Arts et Expos

Bernardi Roig. The Light-Exercises Series. PMMK, Musée d'art moderne, Romestraat 11 à Ostende. Jusqu'au 3 juin, de 10 à 18 h. Ferme le lundi. Cat., 311 pp. ang. et esp. avec sup. en nl.

On soulignera d'emblée les changements intervenus au musée. L'entrée a été dégagée et l'accrochage est particulièrement aéré, favorisant une visite agréable et une découverte adéquate de l'exposition. Voilà qui modifie les habitudes.

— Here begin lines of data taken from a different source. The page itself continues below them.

Lemma batchData_read vs : ok_values vs -> batchData (encodeBatch vs) = Ok vs.
Proof.
  intros [Hvs Hn]. pose proof (zlen_nonneg vs) as Hz. set (n := zlen vs) in *. pose proof (zlen_encodeBatch vs) as Hl. fold n in Hl.
  change evmWordHex with 64 in Hl. unfold batchData. rewrite Hl. change evmWordHex with 64. rewrite (proj2 (Z.ltb_ge _ _)) by lia.
  rewrite Z.mul_comm, Z.mod_mul, Z.eqb_refl by lia. cbn [orb negb].
  set (ids := words (map mtv_Id vs)). set (values := words (map mtv_Value vs)).
  assert (Hids : zlen ids = 64 * n) by (unfold ids; rewrite zlen_words; unfold zlen at 1; by rewrite length_map).
  assert (Hw : forall v, zlen (word v) = 64) by (intros v; apply zlen_word).
  assert (R1 : parseEVMLogWordUint64 (encodeBatch vs) 0 = Ok 64) by (apply (read_word []); done).
  assert (R2 : parseEVMLogWordUint64 (encodeBatch vs) 64 = Ok (96 + 32 * n)) by (apply (read_word (word 64)); [unfold is_u64; lia|by rewrite Hw]).
  assert (R3 : parseEVMLogWordUint64 (encodeBatch vs) (2 * 64) = Ok n).
  { unfold encodeBatch. rewrite (app_assoc (word 64)). apply read_word; [unfold is_u64; lia|rewrite zlen_app, !Hw; lia]. }
  assert (R4 : parseEVMLogWordUint64 (encodeBatch vs) (2 * (96 + 32 * n)) = Ok n).
  { unfold encodeBatch. rewrite (app_assoc (word 64)), (app_assoc (_ ++ _)), (app_assoc (_ ++ _)). fold ids n.
    apply read_word; [unfold is_u64; lia|rewrite !zlen_app, !Hw, Hids; lia]. }
  rewrite R1. cbn [rbind]. rewrite batchOffset_read by done. cbn [rbind]. rewrite R2. cbn [rbind].
  rewrite batchOffset_read; [|lia|replace (96 + 32 * n) with ((3 + n) * 32) by lia; apply Z.mod_mul; lia]. cbn [rbind].
  rewrite R3, R4. cbn [rbind]. rewrite Z.eqb_refl. cbn [negb]. rewrite !batchEnd_read by lia. cbn [rbind].
  rewrite !(proj2 (Z.ltb_ge _ _)) by lia. rewrite i64_id by (unfold is_i64; lia).
  replace (encodeBatch vs) with ((word 64 ++ word (96 + 32 * n) ++ word n) ++ ids ++ word n ++ values ++ [])
    by (unfold encodeBatch; by rewrite <- !app_assoc, app_nil_r).
  assert (zlen (word 64 ++ word (96 + 32 * n) ++ word n) = 192) as Ha by (rewrite !zlen_app, !Hw; lia).
  rewrite (batchValues_read vs (Z.to_nat n) 0); rewrite ?Ha, ?Hw; change evmWordHex with 64; try done; try lia; [|unfold n, zlen; lia].
  fold ids values. rewrite !zlen_app, Hids, !Hw. unfold values at 1. rewrite zlen_words. unfold zlen at 1. rewrite length_map. change evmWordHex with 64. fold (zlen vs). fold n.
  rewrite zlen_nil. lia.
Qed.

(** The events of the standards, with addresses as bytes, and any other event. *)
Inductive tokenEvent :=
| Transfer20 (contract from to : bytes) (value : Z)
| Transfer721 (contract from to : bytes) (id : Z)
| TransferSingle (contract operator from to : bytes) (m : MultiTokenValue)
| TransferBatch (contract operator from to : bytes) (vs : list MultiTokenValue)
| OtherEvent (contract signature : bytes) (topics : list bytes) (data : bytes).

Definition hex0x (b : bytes) : bytes := x30 :: x78 :: hex_EncodeToString b.
Definition data0x (s : bytes) : bytes := x30 :: x78 :: s.
Definition atopic (a : bytes) : bytes := topic (addressWord a).

(** The log of an event as the ABI encodes it. *)
Definition encodeEvent (e : tokenEvent) : RpcLog :=
  match e with
  | Transfer20 c f t v => mkRpcLog (hex0x c) [tokenTransferEventSignature; atopic f; atopic t] (topic v)
  | Transfer721 c f t id => mkRpcLog (hex0x c) [tokenTransferEventSignature; atopic f; atopic t; topic id] (data0x [])
  | TransferSingle c o f t m =>
      mkRpcLog (hex0x c) [tokenERC1155TransferSingleEventSignature; atopic o; atopic f; atopic t] (data0x (word (mtv_Id m) ++ word (mtv_Value m)))
  | TransferBatch c o f t vs =>
      mkRpcLog (hex0x c) [tokenERC1155TransferBatchEventSignature; atopic o; atopic f; atopic t] (data0x (encodeBatch vs))
  | OtherEvent c s ts d => mkRpcLog (hex0x c) (s :: ts) d
  end.

Definition eventContract (e : tokenEvent) : bytes :=
  match e with Transfer20 c _ _ _ | Transfer721 c _ _ _ | TransferSingle c _ _ _ _ | TransferBatch c _ _ _ _ | OtherEvent c _ _ _ => c end.

Definition is_address (a : bytes) : Prop := zlen a = EthereumTypeAddressDescriptorLen.

Definition ok_event (e : tokenEvent) : Prop :=
  is_address (eventContract e) /\
  match e with
  | Transfer20 _ f t v | Transfer721 _ f t v => is_address f /\ is_address t /\ is_word v
  | TransferSingle _ _ f t m => is_address f /\ is_address t /\ is_word (mtv_Id m) /\ is_word (mtv_Value m)
  | TransferBatch _ _ f t vs => is_address f /\ is_address t /\ ok_values vs
  | OtherEvent _ s _ _ =>
      s ∉ [tokenTransferEventSignature; tokenERC1155TransferSingleEventSignature; tokenERC1155TransferBatchEventSignature]
  end.

Section ReadBack.
Context {G : GoEth} {C : GoEthCommon} {CL : GoEthCommonLaws C}.

(** The transfer an event stands for. *)
Definition eventTransfer (e : tokenEvent) : option TokenTransfer :=
  match e with
  | Transfer20 c f t v => Some (mkTokenTransfer FungibleToken (Address_String c) (Address_String f) (Address_String t) v [])
  | Transfer721 c f t v => Some (mkTokenTransfer NonFungibleToken (Address_String c) (Address_String f) (Address_String t) v [])
  | TransferSingle c _ f t m => Some (mkTokenTransfer MultiToken (Address_String c) (Address_String f) (Address_String t) 0 [m])
  | TransferBatch c _ f t vs => Some (mkTokenTransfer MultiToken (Address_String c) (Address_String f) (Address_String t) 0 vs)
  | OtherEvent _ _ _ _ => None
  end.

Lemma contract_read c : is_address c -> EIP55AddressFromAddress (hex0x c) = Ok (Address_String c).
Proof.
  intros Hc. unfold EIP55AddressFromAddress. change (strip0x (hex0x c)) with (hex_EncodeToString c). rewrite hex_Decode_Encode.
  by apply Address_String_spec.
Qed.

Lemma isIgnored_read ignored c : is_address c -> isIgnoredContract ignored (hex0x c) = bool_decide (c ∈ ignored).
Proof.
  intros Hc. unfold isIgnoredContract. change (has0xPrefix (hex0x c)) with true. change (drop 2 (hex0x c)) with (hex_EncodeToString c).
  cbn [negb orb]. rewrite orb_false_r. case_bool_decide as Hn; [by subst|]. rewrite hexDecodeInto_hex, hex_Decode_Encode.
  rewrite (proj2 (Z.eqb_eq _ _)) by (unfold is_address, zlen in *; rewrite hex_Encode_length; lia).
  destruct (existsb _ ignored) eqn:E; symmetry; [apply bool_decide_eq_true|apply bool_decide_eq_false].
  - apply existsb_exists in E as (x & Hx & He%bool_decide_eq_true). subst. by apply list_elem_of_In.
  - intros Hin%list_elem_of_In. apply not_true_iff_false in E. destruct E. apply existsb_exists. exists c. by rewrite bool_decide_eq_true.
Qed.

Lemma atopic_read a : is_address a -> addressFromPaddedHex (atopic a) = Ok (Address_String a).
Proof. intros Ha. by apply (topic_address a Ha). Qed.

Lemma single_read c o f t m : ok_event (TransferSingle c o f t m) ->
  processERC1155TransferSingleEvent (encodeEvent (TransferSingle c o f t m)) = Ok (eventTransfer (TransferSingle c o f t m)).
Proof.
  intros (Hc & Hf & Ht & H1 & H2). unfold processERC1155TransferSingleEvent. cbn [encodeEvent log_Topics log_Data log_Address].
  change (index [_; atopic o; atopic f; atopic t] 2) with (Ok (atopic f)). change (index [_; atopic o; atopic f; atopic t] 3) with (Ok (atopic t)).
  cbn [rbind zlen length Z.of_nat Pos.of_succ_nat Pos.succ Z.eqb Pos.eqb negb]. rewrite !atopic_read by done. cbn [rbind].
  change (strip0x (data0x ?s)) with s. rewrite slice_0_app by (by rewrite zlen_word). cbn [rbind].
  rewrite (proj1 (setBig_word _ 16 H1)). cbn [numberOr]. rewrite <- (app_nil_r (_ ++ _)), <- app_assoc, slice_app by (rewrite !zlen_word; lia).
  cbn [rbind]. rewrite (proj1 (setBig_word _ 16 H2)). cbn [numberOr]. rewrite contract_read by done. cbn. by destruct m.
Qed.

Lemma batch_read c o f t vs : ok_event (TransferBatch c o f t vs) ->
  processERC1155TransferBatchEvent (encodeEvent (TransferBatch c o f t vs)) = Ok (eventTransfer (TransferBatch c o f t vs)).
Proof.
  intros (Hc & Hf & Ht & Hv). unfold processERC1155TransferBatchEvent. cbn [encodeEvent log_Topics log_Data log_Address].
  change (index [_; atopic o; atopic f; atopic t] 2) with (Ok (atopic f)). change (index [_; atopic o; atopic f; atopic t] 3) with (Ok (atopic t)).
  cbn [rbind zlen length Z.of_nat Pos.of_succ_nat Pos.succ Z.ltb Z.compare Pos.compare Pos.compare_cont]. rewrite !atopic_read by done. cbn [rbind].
  change (strip0x (data0x ?s)) with s. rewrite batchData_read by done. cbn [rbind]. by rewrite contract_read by done.
Qed.

Lemma transfer_read e : ok_event e -> (match e with Transfer20 _ _ _ _ | Transfer721 _ _ _ _ => True | _ => False end) ->
  processTransferEvent (encodeEvent e) = Ok (eventTransfer e).
Proof.
  intros [Hc He] Hk. destruct e; try done; cbn [eventContract] in Hc; destruct He as (Hf & Ht & Hv); unfold processTransferEvent;
    cbn [encodeEvent log_Topics log_Data log_Address eventTransfer zlen length Z.of_nat Pos.of_succ_nat Pos.succ Z.eqb Pos.eqb].
  - rewrite (proj2 (setBig_word _ 0 Hv)). cbn [numberOr].
    change (index [_; atopic from; atopic to] 1) with (Ok (atopic from)). change (index [_; atopic from; atopic to] 2) with (Ok (atopic to)).
    cbn [rbind]. rewrite !atopic_read by done. cbn [rbind]. by rewrite contract_read.
  - change (index [_; atopic from; atopic to; topic id] 3) with (Ok (topic id)). cbn [rbind].
    change (index [_; atopic from; atopic to; topic id] 1) with (Ok (atopic from)). change (index [_; atopic from; atopic to; topic id] 2) with (Ok (atopic to)).
    rewrite (proj2 (setBig_word _ 0 Hv)). cbn [numberOr rbind]. rewrite !atopic_read by done. cbn [rbind]. by rewrite contract_read.
Qed.

Lemma processOf_transfer : processOf tokenTransferEventSignature = Some processTransferEvent.
Proof. unfold processOf. by rewrite bool_decide_eq_true_2. Qed.

Lemma processOf_single : processOf tokenERC1155TransferSingleEventSignature = Some processERC1155TransferSingleEvent.
Proof. unfold processOf. rewrite bool_decide_eq_false_2 by (vm_compute; discriminate). by rewrite bool_decide_eq_true_2. Qed.

Lemma processOf_batch : processOf tokenERC1155TransferBatchEventSignature = Some processERC1155TransferBatchEvent.
Proof. unfold processOf. rewrite !bool_decide_eq_false_2 by (vm_compute; discriminate). by rewrite bool_decide_eq_true_2. Qed.

(** C26: the transfers of the logs that the token standards prescribe are the transfers that
    were encoded, in the order of the logs: fungible and non fungible transfers, single and batch
    transfers of multi tokens with all their ids and values, addresses in their checksummed text;
    other events and the events of ignored contracts give nothing. *)
Theorem transfer_logs_read evs ignored tx csd receipt :
  Forall ok_event evs ->
  etx_CoinSpecificData tx = Some csd -> esd_Receipt csd = Some receipt -> rr_Logs receipt = map encodeEvent evs ->
  GetTokenTransfersFromTx ignored tx = Ok (omap eventTransfer (filter (fun e => eventContract e ∉ ignored) evs)).
Proof.
  intros Hev Htx Hr Hl. unfold GetTokenTransfersFromTx. rewrite Htx, Hr, Hl. f_equal. clear tx csd receipt Htx Hr Hl.
  induction Hev as [|e evs He _ IH]; [done|]. cbn [map contractGetTransfersFromLog]. rewrite IH. clear IH.
  assert (Hi : isIgnoredContract ignored (log_Address (encodeEvent e)) = bool_decide (eventContract e ∈ ignored)).
  { destruct He as [Hc _]. destruct e; by apply isIgnored_read. }
  rewrite Hi, filter_cons. destruct e as [c f t v|c f t v|c o f t m|c o f t vs|c s ts d].
  1: pose proof (transfer_read (Transfer20 c f t v) He I) as Hp.
  2: pose proof (transfer_read (Transfer721 c f t v) He I) as Hp.
  3: pose proof (single_read c o f t m He) as Hp.
  4: pose proof (batch_read c o f t vs He) as Hp.
  5: { destruct He as [_ Hs]. cbn [encodeEvent log_Topics]. unfold processOf. rewrite !bool_decide_eq_false_2 by set_solver. by destruct (decide _). }
  all: cbn [encodeEvent log_Topics]; rewrite ?processOf_transfer, ?processOf_single, ?processOf_batch.
  all: cbn [encodeEvent] in Hp; rewrite Hp; case_bool_decide as Hin; destruct (decide _) as [Hd|Hd]; try (by destruct Hd); done.
Qed.
End ReadBack.

(** ** An instance *)

Module EthLogsExample.
Import EthParserExample.

#[export] Instance refCommon : GoEthCommon := {
  Address_String a := match EIP55Address a with Ok s => s | _ => [] end;
  BigToAddress v := be_put 20 (Z.abs v);
}.
#[export] Instance refCommonLaws : GoEthCommonLaws refCommon.
Proof. split; [|done]. intros a Ha. cbn. by destruct (EIP55Address_ok a Ha) as (s & -> & _). Qed.

Definition contract : bytes := replicate 20 x11.
Definition spam : bytes := replicate 20 x66.
Definition alice : bytes := replicate 20 xaa.
Definition bob : bytes := replicate 20 xbb.

Definition events : list tokenEvent := [
  Transfer20 contract alice bob 1000;
  Transfer20 spam alice bob (2 ^ 256 - 1);
  OtherEvent contract nameRegisteredEventSignature [] [];
  Transfer721 contract bob alice 7;
  TransferBatch contract alice bob alice [mkMTV 1 10; mkMTV 2 20]].

Definition eventsTx : EthTx := mkEthTx [] [] [] 1
  (Some (mkSpecificData (Some (mkRpcTransaction [] [] [])) None (Some (mkRpcReceipt (map encodeEvent events))))).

L'artiste, Espagnol, Bernardi Roig (Palma de Mallorca, 1965) a participé à plusieurs expositions en Belgique et s'est montré en solo en 2005 chez Artiscope à Bruxelles. On sait donc que les deux axes de son travail sont d'une part la lumière, de l'autre l'homme universel présent dans les sculptures, les dessins et les vidéos.

L'oeuvre est éprouvante car cet homme, entièrement blanc, neutre donc, innocent, toujours un peu vidé de lui-même, sans personnalité particulière, comme perdu, se cogne constamment à un mur qui est pour lui celui de l'incompréhension. La lumière qui logiquement rend visible éclaire pour révéler les réalités, devient un fardeau porté sur le dos et donc accompagnant l'être humain non pas comme une énergie mais au contraire comme un poids. Et s'il se repose, cet homme errant, c'est pour s'appuyer sur une rampe lumineuse aveuglante qui l'empêche de voir la réalité.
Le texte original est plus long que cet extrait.